• _Goal of the exercise_:
Within the entries below, the lines from the one with "- assert (n" through the one with "ospecialize* IH; [unfold dfs_work; rewrite" are to be set down exactly, both ends kept.

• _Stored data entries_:
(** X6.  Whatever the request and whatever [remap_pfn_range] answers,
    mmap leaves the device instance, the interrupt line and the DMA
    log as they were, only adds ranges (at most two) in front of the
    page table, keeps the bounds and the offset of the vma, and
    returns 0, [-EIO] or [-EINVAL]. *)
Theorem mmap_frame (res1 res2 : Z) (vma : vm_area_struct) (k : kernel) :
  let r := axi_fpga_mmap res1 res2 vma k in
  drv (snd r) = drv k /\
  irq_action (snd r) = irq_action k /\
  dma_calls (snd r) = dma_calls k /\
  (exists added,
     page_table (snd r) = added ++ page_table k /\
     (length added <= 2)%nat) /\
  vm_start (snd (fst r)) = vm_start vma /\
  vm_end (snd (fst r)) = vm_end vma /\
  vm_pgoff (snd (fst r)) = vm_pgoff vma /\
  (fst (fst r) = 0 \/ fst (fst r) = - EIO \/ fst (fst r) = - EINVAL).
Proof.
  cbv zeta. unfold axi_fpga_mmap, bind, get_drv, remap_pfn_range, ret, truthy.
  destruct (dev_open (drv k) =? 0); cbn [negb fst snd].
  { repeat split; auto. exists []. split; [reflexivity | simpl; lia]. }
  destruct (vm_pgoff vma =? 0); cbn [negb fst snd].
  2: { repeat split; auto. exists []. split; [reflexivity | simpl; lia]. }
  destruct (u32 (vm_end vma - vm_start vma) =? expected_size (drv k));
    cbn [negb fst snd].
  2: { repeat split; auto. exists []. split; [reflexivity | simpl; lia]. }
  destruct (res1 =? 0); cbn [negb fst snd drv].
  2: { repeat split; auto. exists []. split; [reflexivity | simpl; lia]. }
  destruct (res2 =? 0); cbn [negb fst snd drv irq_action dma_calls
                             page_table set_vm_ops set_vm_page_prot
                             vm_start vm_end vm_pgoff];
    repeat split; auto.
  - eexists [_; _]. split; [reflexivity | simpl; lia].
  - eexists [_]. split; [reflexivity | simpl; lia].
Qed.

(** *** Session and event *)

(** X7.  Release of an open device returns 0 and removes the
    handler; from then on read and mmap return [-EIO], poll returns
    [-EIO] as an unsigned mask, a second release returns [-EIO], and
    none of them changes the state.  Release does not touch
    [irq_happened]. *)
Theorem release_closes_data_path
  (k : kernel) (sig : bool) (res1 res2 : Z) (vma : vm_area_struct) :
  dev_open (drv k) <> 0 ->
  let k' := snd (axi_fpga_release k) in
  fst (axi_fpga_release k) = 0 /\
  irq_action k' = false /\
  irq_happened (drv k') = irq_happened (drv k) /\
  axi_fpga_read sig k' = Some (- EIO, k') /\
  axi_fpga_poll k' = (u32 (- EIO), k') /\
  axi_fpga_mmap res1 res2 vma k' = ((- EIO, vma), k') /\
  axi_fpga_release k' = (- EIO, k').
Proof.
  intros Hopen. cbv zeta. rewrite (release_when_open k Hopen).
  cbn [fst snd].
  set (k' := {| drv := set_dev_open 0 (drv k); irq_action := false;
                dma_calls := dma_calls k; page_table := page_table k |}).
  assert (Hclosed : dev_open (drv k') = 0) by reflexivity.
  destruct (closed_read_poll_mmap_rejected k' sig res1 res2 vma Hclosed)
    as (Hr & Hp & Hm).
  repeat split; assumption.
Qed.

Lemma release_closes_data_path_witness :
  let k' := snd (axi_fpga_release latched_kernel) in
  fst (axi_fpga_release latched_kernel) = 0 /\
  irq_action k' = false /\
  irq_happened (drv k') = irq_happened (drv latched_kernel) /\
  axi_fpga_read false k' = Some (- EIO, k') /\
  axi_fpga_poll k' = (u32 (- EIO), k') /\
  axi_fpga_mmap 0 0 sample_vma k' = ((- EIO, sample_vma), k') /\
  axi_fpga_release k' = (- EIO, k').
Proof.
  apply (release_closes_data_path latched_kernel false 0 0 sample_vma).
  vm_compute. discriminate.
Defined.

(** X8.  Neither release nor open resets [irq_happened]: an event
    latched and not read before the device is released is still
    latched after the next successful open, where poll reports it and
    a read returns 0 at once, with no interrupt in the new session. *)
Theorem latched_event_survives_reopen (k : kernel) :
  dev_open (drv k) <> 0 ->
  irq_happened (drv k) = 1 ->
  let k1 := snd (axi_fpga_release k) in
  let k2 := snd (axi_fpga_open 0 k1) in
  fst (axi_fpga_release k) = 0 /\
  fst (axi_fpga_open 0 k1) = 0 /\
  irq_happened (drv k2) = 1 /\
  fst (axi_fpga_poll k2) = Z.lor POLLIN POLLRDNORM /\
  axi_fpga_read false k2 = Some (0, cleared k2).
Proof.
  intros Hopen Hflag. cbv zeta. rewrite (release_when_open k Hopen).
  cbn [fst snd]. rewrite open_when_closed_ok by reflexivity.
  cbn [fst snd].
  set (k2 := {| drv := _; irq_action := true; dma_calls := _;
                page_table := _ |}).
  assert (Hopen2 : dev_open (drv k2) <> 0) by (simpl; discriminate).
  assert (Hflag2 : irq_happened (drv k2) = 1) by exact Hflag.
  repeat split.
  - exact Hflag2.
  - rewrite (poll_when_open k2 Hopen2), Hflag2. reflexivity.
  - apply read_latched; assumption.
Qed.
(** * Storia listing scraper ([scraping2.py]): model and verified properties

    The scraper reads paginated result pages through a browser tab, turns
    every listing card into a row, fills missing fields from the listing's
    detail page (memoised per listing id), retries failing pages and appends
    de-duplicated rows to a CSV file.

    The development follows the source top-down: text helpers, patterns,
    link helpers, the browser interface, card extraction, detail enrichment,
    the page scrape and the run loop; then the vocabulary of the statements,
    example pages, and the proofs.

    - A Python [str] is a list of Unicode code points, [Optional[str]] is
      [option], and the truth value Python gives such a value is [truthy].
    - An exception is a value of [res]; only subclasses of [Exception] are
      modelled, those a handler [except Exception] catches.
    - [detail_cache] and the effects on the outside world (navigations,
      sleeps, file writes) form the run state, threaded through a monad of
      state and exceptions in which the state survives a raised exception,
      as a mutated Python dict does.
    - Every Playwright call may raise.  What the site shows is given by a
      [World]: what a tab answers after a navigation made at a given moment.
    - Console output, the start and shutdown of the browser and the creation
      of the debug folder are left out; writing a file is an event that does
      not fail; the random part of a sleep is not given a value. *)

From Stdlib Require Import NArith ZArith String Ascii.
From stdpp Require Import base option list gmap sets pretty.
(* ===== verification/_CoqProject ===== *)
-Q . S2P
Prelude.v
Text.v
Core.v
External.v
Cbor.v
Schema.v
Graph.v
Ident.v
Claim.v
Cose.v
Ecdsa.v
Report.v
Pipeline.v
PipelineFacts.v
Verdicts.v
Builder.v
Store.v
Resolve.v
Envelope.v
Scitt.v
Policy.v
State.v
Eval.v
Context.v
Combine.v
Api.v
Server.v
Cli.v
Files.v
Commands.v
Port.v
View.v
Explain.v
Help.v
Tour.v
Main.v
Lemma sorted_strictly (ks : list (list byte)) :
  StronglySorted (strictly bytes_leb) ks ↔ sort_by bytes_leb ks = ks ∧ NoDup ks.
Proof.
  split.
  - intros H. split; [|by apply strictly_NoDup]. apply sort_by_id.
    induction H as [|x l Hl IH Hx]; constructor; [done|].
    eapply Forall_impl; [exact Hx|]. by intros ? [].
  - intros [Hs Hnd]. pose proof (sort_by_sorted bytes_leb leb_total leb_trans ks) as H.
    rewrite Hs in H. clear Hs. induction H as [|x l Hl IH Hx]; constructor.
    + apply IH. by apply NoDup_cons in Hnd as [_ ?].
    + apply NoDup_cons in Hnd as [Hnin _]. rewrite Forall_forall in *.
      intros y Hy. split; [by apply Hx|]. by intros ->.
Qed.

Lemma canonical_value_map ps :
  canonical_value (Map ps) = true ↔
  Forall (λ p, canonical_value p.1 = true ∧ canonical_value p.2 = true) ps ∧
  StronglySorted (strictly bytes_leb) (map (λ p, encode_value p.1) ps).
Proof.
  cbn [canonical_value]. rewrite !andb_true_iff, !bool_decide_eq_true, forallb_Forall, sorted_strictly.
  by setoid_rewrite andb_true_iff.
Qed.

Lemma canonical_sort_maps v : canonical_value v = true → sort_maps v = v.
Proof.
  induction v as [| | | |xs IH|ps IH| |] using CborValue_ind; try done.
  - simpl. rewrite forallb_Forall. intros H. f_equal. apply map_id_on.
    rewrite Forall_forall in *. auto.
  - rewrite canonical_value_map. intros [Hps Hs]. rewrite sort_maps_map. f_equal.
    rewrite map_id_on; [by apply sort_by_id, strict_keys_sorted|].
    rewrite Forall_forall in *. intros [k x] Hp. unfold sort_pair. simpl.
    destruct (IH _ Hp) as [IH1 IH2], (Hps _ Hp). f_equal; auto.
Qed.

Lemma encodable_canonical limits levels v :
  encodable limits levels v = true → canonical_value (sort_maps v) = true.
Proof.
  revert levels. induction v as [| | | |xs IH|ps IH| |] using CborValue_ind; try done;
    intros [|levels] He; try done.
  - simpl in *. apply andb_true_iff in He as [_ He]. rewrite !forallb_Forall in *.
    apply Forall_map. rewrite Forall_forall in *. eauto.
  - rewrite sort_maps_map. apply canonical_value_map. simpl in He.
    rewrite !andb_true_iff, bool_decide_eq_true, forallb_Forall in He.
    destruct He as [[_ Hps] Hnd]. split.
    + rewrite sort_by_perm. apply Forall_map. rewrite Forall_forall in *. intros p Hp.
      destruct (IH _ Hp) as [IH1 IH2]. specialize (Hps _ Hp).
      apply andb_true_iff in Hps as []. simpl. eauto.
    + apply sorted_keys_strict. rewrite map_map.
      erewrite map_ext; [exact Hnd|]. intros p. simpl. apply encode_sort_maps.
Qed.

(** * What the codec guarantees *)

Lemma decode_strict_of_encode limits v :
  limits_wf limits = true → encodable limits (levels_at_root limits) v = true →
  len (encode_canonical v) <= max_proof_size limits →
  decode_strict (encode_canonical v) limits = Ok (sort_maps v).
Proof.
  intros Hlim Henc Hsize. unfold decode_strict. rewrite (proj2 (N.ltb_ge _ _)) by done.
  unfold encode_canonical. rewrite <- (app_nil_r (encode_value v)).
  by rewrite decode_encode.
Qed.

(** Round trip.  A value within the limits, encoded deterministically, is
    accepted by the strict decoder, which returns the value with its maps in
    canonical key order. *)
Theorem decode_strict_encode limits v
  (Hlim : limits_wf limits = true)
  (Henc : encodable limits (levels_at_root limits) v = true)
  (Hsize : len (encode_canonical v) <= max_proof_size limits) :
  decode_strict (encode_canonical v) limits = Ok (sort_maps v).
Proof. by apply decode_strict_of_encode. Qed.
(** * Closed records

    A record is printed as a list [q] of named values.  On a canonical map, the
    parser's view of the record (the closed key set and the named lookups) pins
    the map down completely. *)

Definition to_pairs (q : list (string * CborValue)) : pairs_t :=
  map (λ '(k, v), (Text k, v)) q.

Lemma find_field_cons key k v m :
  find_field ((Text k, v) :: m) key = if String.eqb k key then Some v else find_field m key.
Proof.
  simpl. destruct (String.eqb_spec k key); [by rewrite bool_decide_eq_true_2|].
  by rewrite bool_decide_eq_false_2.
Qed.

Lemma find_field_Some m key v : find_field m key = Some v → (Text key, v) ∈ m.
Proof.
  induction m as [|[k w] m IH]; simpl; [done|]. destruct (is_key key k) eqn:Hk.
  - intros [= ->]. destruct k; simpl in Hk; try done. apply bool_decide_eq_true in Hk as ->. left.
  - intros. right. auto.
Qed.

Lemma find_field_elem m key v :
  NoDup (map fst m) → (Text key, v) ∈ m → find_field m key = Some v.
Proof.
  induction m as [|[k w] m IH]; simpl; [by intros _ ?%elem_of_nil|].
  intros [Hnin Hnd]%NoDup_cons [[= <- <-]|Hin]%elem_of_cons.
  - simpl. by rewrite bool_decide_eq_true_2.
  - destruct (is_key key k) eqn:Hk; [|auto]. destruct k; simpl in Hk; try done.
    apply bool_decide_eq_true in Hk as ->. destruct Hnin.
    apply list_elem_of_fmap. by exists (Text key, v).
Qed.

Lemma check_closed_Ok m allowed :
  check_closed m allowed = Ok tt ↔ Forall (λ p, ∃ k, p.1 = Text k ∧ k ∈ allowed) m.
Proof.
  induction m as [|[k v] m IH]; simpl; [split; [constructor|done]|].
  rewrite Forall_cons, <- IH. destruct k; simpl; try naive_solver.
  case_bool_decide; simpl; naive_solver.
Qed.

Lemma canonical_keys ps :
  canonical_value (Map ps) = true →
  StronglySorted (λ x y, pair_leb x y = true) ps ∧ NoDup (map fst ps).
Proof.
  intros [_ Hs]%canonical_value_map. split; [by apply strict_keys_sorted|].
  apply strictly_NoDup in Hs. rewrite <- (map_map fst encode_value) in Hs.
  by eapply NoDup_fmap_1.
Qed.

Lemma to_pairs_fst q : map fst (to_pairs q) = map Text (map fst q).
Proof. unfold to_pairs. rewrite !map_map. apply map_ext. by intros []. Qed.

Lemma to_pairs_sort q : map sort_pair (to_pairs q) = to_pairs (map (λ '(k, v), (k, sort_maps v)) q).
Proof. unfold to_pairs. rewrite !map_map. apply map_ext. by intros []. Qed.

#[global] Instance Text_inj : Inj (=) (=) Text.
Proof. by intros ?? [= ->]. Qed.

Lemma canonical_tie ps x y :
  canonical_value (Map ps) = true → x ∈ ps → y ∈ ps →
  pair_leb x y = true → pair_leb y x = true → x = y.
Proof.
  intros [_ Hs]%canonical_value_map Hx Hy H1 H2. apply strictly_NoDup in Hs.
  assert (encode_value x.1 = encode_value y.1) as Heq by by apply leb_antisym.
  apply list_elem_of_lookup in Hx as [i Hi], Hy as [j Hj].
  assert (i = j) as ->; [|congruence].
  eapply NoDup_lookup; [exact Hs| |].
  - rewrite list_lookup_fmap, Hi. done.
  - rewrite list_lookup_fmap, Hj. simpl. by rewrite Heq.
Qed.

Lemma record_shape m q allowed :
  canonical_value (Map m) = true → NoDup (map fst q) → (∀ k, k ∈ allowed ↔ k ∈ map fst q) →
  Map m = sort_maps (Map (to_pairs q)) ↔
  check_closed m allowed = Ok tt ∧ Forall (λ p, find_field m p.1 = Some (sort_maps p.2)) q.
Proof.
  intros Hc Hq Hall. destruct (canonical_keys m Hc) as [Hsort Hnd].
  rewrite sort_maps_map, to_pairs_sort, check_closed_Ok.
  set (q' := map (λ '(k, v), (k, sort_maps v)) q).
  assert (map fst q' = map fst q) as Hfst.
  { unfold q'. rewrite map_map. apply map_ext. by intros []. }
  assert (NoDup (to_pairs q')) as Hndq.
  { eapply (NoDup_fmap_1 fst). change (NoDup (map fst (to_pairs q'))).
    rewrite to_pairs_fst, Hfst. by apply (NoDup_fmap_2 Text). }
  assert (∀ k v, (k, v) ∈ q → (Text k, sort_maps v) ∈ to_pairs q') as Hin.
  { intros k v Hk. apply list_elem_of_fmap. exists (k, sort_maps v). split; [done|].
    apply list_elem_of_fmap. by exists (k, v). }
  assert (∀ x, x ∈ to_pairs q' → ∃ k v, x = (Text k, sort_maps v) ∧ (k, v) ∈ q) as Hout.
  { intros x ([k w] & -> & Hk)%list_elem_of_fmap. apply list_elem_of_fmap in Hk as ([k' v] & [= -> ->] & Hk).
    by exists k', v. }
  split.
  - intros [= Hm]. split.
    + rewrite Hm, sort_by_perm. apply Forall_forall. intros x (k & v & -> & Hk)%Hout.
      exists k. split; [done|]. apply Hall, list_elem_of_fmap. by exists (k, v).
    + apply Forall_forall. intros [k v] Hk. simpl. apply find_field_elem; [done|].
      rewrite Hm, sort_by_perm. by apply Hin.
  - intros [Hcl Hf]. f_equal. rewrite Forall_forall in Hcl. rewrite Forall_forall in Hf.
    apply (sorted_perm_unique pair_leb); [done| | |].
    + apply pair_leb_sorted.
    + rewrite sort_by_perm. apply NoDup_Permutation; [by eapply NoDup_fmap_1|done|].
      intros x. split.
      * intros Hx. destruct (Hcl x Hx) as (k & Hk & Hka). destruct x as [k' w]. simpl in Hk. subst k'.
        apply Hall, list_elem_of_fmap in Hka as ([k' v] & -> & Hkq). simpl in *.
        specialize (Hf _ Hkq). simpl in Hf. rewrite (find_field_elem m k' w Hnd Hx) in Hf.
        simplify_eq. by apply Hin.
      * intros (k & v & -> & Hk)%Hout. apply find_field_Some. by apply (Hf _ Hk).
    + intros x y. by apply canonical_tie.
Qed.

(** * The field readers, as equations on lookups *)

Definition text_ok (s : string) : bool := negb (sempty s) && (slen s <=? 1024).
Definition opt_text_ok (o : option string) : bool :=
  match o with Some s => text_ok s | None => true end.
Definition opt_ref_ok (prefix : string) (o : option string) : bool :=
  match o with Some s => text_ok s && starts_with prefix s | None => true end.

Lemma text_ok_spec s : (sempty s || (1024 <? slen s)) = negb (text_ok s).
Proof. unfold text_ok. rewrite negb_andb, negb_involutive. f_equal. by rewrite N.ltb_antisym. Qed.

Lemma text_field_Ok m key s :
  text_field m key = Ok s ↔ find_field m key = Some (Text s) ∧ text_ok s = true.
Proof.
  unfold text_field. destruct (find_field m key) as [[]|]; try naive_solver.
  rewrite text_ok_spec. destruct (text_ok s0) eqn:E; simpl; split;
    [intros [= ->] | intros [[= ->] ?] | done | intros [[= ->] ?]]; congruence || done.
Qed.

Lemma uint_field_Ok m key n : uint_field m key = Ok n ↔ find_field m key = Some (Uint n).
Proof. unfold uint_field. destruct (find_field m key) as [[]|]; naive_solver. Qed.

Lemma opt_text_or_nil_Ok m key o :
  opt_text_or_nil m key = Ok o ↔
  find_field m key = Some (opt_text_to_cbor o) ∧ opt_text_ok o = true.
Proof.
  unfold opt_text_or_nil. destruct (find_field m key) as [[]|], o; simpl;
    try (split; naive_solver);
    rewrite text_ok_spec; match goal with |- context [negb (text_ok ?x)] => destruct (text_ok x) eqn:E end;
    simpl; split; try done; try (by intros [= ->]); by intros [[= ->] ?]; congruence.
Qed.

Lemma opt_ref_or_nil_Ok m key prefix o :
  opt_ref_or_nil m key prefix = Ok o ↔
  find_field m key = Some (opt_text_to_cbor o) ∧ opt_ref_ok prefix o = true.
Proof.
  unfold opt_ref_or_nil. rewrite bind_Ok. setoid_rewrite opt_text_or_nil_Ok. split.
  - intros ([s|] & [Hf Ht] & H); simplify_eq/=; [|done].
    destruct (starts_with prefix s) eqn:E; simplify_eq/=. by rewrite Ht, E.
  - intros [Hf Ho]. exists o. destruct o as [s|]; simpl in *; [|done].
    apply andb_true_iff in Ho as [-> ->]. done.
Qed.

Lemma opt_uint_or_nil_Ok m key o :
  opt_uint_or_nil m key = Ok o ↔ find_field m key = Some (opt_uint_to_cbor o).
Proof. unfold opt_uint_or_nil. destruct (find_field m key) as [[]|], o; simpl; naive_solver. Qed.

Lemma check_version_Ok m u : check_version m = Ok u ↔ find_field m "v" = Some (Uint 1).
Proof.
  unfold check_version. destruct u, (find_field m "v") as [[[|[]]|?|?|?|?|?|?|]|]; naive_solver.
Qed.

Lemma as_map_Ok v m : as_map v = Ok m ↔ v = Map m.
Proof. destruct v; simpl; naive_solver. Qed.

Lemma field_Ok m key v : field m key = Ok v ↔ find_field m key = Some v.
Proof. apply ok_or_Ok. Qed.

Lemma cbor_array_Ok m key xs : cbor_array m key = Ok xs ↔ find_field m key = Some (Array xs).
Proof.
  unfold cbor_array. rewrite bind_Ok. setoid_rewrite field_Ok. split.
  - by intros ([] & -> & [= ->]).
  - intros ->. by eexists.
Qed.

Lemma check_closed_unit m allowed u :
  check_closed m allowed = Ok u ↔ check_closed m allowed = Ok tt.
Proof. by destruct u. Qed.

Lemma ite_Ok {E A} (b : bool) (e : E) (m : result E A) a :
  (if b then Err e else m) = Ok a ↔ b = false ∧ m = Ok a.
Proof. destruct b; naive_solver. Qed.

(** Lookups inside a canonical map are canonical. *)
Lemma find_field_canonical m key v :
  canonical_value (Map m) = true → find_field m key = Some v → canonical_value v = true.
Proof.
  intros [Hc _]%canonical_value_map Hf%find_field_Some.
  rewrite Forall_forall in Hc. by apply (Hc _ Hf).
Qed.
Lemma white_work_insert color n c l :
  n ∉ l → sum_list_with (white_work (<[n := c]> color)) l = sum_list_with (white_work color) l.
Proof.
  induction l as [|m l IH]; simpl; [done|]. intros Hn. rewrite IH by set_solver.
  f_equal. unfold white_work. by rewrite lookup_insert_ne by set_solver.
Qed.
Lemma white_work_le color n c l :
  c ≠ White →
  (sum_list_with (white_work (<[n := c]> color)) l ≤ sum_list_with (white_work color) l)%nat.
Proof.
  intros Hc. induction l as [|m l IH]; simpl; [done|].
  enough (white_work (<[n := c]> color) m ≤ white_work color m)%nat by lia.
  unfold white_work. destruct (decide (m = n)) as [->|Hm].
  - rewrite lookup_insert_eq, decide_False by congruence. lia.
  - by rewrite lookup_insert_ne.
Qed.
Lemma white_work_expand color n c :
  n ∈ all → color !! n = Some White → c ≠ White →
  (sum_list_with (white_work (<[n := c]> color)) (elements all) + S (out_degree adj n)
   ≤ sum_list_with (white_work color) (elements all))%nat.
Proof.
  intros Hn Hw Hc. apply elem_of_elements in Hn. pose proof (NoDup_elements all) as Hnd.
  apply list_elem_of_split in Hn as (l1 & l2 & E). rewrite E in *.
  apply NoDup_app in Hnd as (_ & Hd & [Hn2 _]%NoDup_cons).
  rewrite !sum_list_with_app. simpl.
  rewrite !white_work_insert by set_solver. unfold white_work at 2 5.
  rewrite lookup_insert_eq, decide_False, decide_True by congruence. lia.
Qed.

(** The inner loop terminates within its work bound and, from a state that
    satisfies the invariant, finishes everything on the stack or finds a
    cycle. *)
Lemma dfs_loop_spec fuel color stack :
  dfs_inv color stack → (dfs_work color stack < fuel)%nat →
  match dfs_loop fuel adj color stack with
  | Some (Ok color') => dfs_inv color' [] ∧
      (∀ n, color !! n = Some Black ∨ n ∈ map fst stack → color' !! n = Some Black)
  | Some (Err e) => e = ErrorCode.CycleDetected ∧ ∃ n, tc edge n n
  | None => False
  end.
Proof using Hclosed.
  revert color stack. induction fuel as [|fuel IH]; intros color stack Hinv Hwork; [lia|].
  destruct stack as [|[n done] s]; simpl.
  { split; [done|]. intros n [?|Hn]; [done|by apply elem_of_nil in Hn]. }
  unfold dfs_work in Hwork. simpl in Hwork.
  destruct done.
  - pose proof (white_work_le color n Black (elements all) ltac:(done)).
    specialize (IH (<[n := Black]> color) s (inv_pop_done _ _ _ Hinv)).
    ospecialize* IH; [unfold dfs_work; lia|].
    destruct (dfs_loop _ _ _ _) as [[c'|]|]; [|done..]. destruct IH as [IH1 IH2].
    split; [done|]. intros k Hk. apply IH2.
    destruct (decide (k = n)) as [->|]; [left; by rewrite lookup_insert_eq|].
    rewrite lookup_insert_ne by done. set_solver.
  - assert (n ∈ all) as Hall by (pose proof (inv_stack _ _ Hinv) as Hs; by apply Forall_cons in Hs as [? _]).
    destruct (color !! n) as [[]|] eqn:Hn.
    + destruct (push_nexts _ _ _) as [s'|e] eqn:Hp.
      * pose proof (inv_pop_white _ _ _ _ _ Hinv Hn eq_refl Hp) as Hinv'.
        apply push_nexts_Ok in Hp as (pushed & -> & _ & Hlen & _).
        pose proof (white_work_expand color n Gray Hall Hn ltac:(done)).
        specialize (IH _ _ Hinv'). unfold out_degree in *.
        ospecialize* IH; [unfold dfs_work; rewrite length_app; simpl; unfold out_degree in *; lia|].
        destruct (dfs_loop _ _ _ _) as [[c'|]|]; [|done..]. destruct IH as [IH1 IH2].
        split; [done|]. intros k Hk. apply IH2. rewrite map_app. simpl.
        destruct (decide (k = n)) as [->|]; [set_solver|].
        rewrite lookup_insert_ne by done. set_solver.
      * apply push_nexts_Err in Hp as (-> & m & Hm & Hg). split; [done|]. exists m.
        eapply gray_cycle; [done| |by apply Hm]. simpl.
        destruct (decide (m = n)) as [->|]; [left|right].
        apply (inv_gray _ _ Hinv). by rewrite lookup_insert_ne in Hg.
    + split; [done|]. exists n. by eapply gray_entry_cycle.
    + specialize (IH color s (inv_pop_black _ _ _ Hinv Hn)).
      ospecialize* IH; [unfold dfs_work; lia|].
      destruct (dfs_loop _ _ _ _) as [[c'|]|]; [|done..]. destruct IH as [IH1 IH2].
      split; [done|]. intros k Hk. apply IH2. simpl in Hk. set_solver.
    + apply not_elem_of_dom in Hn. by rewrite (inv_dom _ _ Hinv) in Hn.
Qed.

• _Answer section_:
  - assert (n ∈ all) as Hall by (pose proof (inv_stack _ _ Hinv) as Hs; by apply Forall_cons in Hs as [? _]).
    destruct (color !! n) as [[]|] eqn:Hn.
    + destruct (push_nexts _ _ _) as [s'|e] eqn:Hp.
      * pose proof (inv_pop_white _ _ _ _ _ Hinv Hn eq_refl Hp) as Hinv'.
        apply push_nexts_Ok in Hp as (pushed & -> & _ & Hlen & _).
        pose proof (white_work_expand color n Gray Hall Hn ltac:(done)).
        specialize (IH _ _ Hinv'). unfold out_degree in *.
        ospecialize* IH; [unfold dfs_work; rewrite length_app; simpl; unfold out_degree in *; lia|].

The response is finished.